Juniper berries are the essential flavouring ingredient in gin, but the bushes that bear the aromatic fruit have been disappearing across Britain – and in southern England have been in danger of extinction.
Now, however, the wildflower conservation charity Plantlife has just completed the first phase of a major project to revive the fortunes of Juniperus communis, with 300 seedlings growing at nine sites where existing juniper bushes were old and incapable of reproducing, a conservation success that has never been achieved on this scale.
Juniper is a fascinating plant in that it is one of only three native British conifers – the others are the yew and the Scots pine – and it was one of the first trees to colonise Britain after the last Ice Age.
Juniper numbers have fluctuated but on the whole declined over a long period, with many southern English counties having lost 60-70 per cent of their populations. Without action, the shrub was facing extinction here in the next 50 years, so, in early 2010, Plantlife launched a conservation project and survey to help save the species. It has involved trialling new techniques to build up the most important populations across the chalk and limestone country of lowland southern England.

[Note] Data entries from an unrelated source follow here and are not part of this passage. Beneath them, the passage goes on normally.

(** ** Frames from a stream *)

(** The byte stream is cut back into the frames that were sent: on an open
    connection, whatever the boundaries at which the bytes of a sequence of
    frames arrive and with fewer receive timeouts than the budget allows,
    successive [RecvFrame] calls return exactly these frames in order, each one
    decodes to its request id and payload, and the bytes that follow stay in the
    connection. *)
Lemma frames_reassemble (c : RpcClient) (t : Z) (evs : list recv_event)
    (reqs : list (Z * bytes)) (rest : bytes)
    (Hfd : 0 ≤ fd_ c) (Hopen : open_stream evs) (Ht : agains evs * 10 < t)
    (Hreqs : Forall (fun r => 0 ≤ r.1 < 2 ^ 32 ∧ fits_frame r.2) reqs)
    (Hs : buf_ c ++ stream evs = concat ((fun r => frame r.1 r.2) <$> reqs) ++ rest) :
  ∃ c' evs',
    recv_frames (length reqs) c t evs = Ret ((fun r => frame r.1 r.2) <$> reqs, c', evs') ∧
    buf_ c' ++ stream evs' = rest ∧
    Forall (fun r => TryDecode (frame r.1 r.2) =
                     Ret (DecodeOk (zlen (frame r.1 r.2)) r.1 r.2)) reqs.
Proof.
  revert c evs Hfd Hopen Ht Hs. induction Hreqs as [|[rid p] reqs [Hr Hp] Hreqs IH]; intros c evs ???? .
  { by exists c, evs. }
  simpl in Hs. rewrite <- app_assoc in Hs.
  destruct (RecvFrame_stream c t evs (frame rid p) _ _ Hfd Hopen Ht Hs
    (eq_trans (eq_sym (f_equal (fun l => rd32 l 0) (app_nil_r _))) (announces_frame rid p [] Hp)))
    as (c1 & evs1 & HR & Hfd1 & Hs1 & Ho1 & Ha1); [rewrite zlen_frame; zlia|done|].
  destruct (IH c1 evs1) as (c2 & evs2 & HR2 & Hs2 & HD); [lia|done|lia|done|].
  exists c2, evs2. simpl. rewrite HR. cbn [mbind outcome_bind]. rewrite HR2. split; [done|].
  split; [done|]. constructor; [|done]. simpl.
  rewrite <- (app_nil_r (frame rid p)) at 1. rewrite zlen_frame. by apply TryDecode_frame.
Qed.


(** [Send] puts on the wire exactly the bytes of the frame: if every
    [::send] of the kernel takes at least one byte the call returns [true] after
    at most one call per byte with all the bytes sent in order, however they are
    split; and for any kernel, an answer [true] means the whole frame was sent
    and an answer [false] that only a prefix of it was. *)
Lemma Send_complete (c : RpcClient) (snd : nat → Z → send_event) (data : bytes)
    (Hfd : 0 ≤ fd_ c) :
  (good_sender snd → Send (length data) c snd data = Some (data, true)) ∧
  (∀ fuel out ok, (∀ k n m, snd k n = Sent m → 0 ≤ m ≤ n) →
     Send fuel c snd data = Some (out, ok) →
     (ok = true → out = data) ∧ ∃ rest, data = out ++ rest).
Proof.
  unfold Send. destruct (Z.ltb_spec (fd_ c) 0); [lia|]. split.
  { intros. by apply send_loop_good. }
  intros fuel out ok Hb. generalize 0%nat as k. revert data out.
  induction fuel as [|fuel IH]; intros data out k; simpl;
    (destruct (Z.leb_spec (zlen data) 0);
      [intros [= <- <-]; rewrite (zlen_0_inv data) by zlia; split; eauto|]); [done|].
  destruct (snd k (zlen data)) as [m|[]] eqn:E; [|by apply IH|].
  2: { intros [= <- <-]. split; [done|]. by exists data. }
  destruct (m =? 0). { intros [= <- <-]. split; [done|]. by exists data. }
  destruct (send_loop fuel snd (S k) (drop (Z.to_nat m) data)) as [[o b]|] eqn:E2; [|done].
  simpl. intros [= <- <-]. apply IH in E2 as [Hok [rest Hrest]]. split.
  - intros ->. rewrite Hok by done. apply take_drop.
  - exists rest. by rewrite <- app_assoc, <- Hrest, take_drop.
Qed.

Lemma Send_complete_witness :
  Send 3 {| fd_ := 3; buf_ := [] |} (fun _ _ => Sent 1) (str "abc") = Some (str "abc", true).
Proof.
  apply (Send_complete {| fd_ := 3; buf_ := [] |} (fun _ _ => Sent 1) (str "abc")); [simpl; lia|].
  intros k n ?. exists 1. split; [reflexivity|lia].
Defined.

(** [Close] and [Connect] keep the receive buffer, so the bytes of a
    response that was cut off on the old connection are prepended to the stream of the new
    one: after reconnecting, the first [RecvFrame] does not return the response
    of the new connection but the old one's bytes completed with its head. *)
Lemma reconnect_mixes_streams (c : RpcClient) (sock t : Z) (evs : list recv_event)
    (rid : Z) (old new tail : bytes) (n : nat)
    (Hsock : 0 ≤ sock) (Hopen : open_stream evs) (Ht : agains evs * 10 < t)
    (Hold : fits_frame old) (Hn : (4 ≤ n < length (frame rid old))%nat)
    (Hbuf : buf_ c = take n (frame rid old))
    (Hnew : stream evs = new ++ tail) (Hlen : length new = (length (frame rid old) - n)%nat) :
  ∃ c' evs', RecvFrame (Connect (Close c) sock true).1 t evs =
               Ret (Frame (take n (frame rid old) ++ new) c' evs') ∧
             buf_ c' ++ stream evs' = tail.
Proof.
  assert (Hc : (Connect (Close c) sock true).1 = {| fd_ := sock; buf_ := buf_ c |}).
  { unfold Connect, Close. simpl. by destruct (0 <=? fd_ c); simpl;
      repeat (destruct (_ <=? _) || destruct (_ <? _)). }
  rewrite Hc. set (f := take n (frame rid old) ++ new).
  assert (Hf : zlen f = zlen (frame rid old)).
  { unfold f, zlen. rewrite length_app, length_take. lia. }
  assert (Ha : announces f (zlen f)).
  { rewrite Hf. unfold announces, f. rewrite rd32_app_in by (unfold zlen; rewrite ?length_take; lia).
    pose proof (announces_frame rid old [] Hold) as Ha. rewrite app_nil_r in Ha.
    rewrite <- (take_drop n (frame rid old)) in Ha at 1. unfold announces in Ha.
    by rewrite rd32_app_in in Ha by (unfold zlen; rewrite ?length_take; lia). }
  destruct (RecvFrame_stream {| fd_ := sock; buf_ := buf_ c |} t evs f tail (zlen f))
    as (c' & evs' & ? & _ & ? & _); try done.
  - cbn [buf_]. by rewrite Hbuf, Hnew, app_assoc.
  - rewrite Hf, zlen_frame. zlia.
  - by exists c', evs'.
Qed.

"More than 30 project sites were chosen for a range of conservation measures, including large-scale habitat management, experimental seedling shelters and the propagation of cuttings for later replanting," said Tim Wilkins, Plantlife's Species Recovery Coordinator.
"Our Great Juniper Hunt survey in 2010-11 showed that many populations of juniper were shrinking as bushes died of old age, with nearly a quarter of sites supporting one bush and 85 per cent of sites containing no seedlings up to five years old.
"To get the next generation of juniper, you need good numbers of both male and female bushes at each site, plenty of viable seed and the right conditions for germination and growth of seedlings, free of hungry rabbits and grazing stock."
The word "gin" derives from either "genièvre" or "jenever", the French and Dutch words for juniper. The berries are also used in cooking, particularly to flavour game dishes.
In the 19th century, when a law was introduced outlawing unlicensed whisky stills, juniper was harvested for fuel for this illicit trade as it burns with an almost invisible smoke. Juniper has also long been used for its medicinal qualities. During the 1918 Spanish Flu epidemic, hospitals experimented with spraying vapourised oils into the atmosphere of flu wards in an attempt to prevent air-borne infection spreading and juniper was one of those found to be particularly effective.
"There is no single cause for juniper decline but loss of seedling habitat, through under-grazing and the development of dense grassland and scrub, seems to be the most widespread," said Tim Wilkins.
"Some colonies were also affected by a shortage of viable seed, or were overrun with rabbits eating any emerging seedlings. The loss of juniper would have represented more than the loss of a single species: it supports more than 40 species of insect and fungus that cannot survive without it. The conditions necessary for juniper seeds to germinate are also beneficial to a host of other plants, many of which are also under threat."